§ **How to complete this task**: All lines up to and including the one that contains "(** [__builtin_clzll] on" are to be transcribed exactly, starting from the first line of the records.

Dataset entries

%%

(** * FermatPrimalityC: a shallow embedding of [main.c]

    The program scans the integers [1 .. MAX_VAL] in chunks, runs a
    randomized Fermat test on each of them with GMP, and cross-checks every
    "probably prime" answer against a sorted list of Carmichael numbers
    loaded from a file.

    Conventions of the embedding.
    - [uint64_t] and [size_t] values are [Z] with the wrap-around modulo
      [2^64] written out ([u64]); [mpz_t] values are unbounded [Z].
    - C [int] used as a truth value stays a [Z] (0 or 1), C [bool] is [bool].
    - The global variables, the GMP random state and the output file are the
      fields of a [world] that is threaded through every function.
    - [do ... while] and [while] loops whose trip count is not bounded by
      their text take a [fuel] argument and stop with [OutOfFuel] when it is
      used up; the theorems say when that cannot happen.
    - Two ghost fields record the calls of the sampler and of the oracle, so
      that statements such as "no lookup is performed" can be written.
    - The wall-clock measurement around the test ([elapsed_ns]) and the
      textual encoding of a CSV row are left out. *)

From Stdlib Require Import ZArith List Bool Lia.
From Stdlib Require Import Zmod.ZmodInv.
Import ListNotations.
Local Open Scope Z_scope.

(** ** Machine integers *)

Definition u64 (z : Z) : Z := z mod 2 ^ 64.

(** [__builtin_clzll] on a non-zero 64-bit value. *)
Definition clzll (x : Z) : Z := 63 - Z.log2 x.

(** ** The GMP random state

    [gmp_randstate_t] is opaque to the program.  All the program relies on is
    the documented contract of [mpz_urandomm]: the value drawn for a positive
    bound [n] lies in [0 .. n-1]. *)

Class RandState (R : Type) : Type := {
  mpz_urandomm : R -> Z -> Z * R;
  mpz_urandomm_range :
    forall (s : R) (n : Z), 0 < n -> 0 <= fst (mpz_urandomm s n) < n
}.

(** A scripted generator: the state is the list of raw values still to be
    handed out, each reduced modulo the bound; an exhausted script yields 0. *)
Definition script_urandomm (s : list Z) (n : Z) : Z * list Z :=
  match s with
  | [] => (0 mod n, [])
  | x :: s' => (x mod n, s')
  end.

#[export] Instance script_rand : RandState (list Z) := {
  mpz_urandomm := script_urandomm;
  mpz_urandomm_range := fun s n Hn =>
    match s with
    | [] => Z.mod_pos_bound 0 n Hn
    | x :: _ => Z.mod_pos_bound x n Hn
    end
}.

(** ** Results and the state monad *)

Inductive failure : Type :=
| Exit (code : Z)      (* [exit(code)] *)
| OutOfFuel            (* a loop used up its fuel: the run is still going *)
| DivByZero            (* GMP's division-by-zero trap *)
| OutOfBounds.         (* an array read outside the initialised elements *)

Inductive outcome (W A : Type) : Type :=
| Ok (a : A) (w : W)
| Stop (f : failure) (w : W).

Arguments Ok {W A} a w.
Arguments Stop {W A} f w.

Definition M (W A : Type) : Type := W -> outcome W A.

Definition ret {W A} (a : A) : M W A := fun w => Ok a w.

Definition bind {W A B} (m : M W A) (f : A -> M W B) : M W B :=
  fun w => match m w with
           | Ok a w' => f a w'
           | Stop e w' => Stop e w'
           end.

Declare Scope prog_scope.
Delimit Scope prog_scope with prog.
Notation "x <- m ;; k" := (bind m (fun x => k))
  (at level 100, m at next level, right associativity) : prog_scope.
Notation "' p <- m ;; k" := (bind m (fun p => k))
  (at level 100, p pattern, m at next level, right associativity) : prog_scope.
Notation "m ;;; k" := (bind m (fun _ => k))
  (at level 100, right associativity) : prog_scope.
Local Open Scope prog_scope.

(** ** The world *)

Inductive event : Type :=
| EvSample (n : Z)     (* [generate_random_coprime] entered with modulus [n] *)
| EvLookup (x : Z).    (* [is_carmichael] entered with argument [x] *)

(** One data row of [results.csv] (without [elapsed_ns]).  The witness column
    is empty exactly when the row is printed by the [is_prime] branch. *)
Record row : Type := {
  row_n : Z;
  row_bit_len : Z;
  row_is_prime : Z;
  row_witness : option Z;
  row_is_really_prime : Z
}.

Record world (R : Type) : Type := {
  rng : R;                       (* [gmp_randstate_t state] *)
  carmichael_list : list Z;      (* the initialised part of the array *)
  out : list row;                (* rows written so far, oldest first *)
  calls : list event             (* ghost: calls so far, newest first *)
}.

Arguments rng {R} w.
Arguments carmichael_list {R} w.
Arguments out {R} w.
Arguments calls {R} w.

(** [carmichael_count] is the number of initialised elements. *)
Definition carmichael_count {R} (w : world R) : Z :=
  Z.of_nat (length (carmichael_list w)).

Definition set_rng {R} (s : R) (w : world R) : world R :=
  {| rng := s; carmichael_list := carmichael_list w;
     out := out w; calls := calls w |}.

%%

§ **Exercise answer**:
(** * FermatPrimalityC: a shallow embedding of [main.c]

    The program scans the integers [1 .. MAX_VAL] in chunks, runs a
    randomized Fermat test on each of them with GMP, and cross-checks every
    "probably prime" answer against a sorted list of Carmichael numbers
    loaded from a file.

    Conventions of the embedding.
    - [uint64_t] and [size_t] values are [Z] with the wrap-around modulo
      [2^64] written out ([u64]); [mpz_t] values are unbounded [Z].
    - C [int] used as a truth value stays a [Z] (0 or 1), C [bool] is [bool].
    - The global variables, the GMP random state and the output file are the
      fields of a [world] that is threaded through every function.
    - [do ... while] and [while] loops whose trip count is not bounded by
      their text take a [fuel] argument and stop with [OutOfFuel] when it is
      used up; the theorems say when that cannot happen.
    - Two ghost fields record the calls of the sampler and of the oracle, so
      that statements such as "no lookup is performed" can be written.
    - The wall-clock measurement around the test ([elapsed_ns]) and the
      textual encoding of a CSV row are left out. *)

From Stdlib Require Import ZArith List Bool Lia.
From Stdlib Require Import Zmod.ZmodInv.
Import ListNotations.
Local Open Scope Z_scope.

(** ** Machine integers *)

Definition u64 (z : Z) : Z := z mod 2 ^ 64.

(** [__builtin_clzll] on a non-zero 64-bit value. *)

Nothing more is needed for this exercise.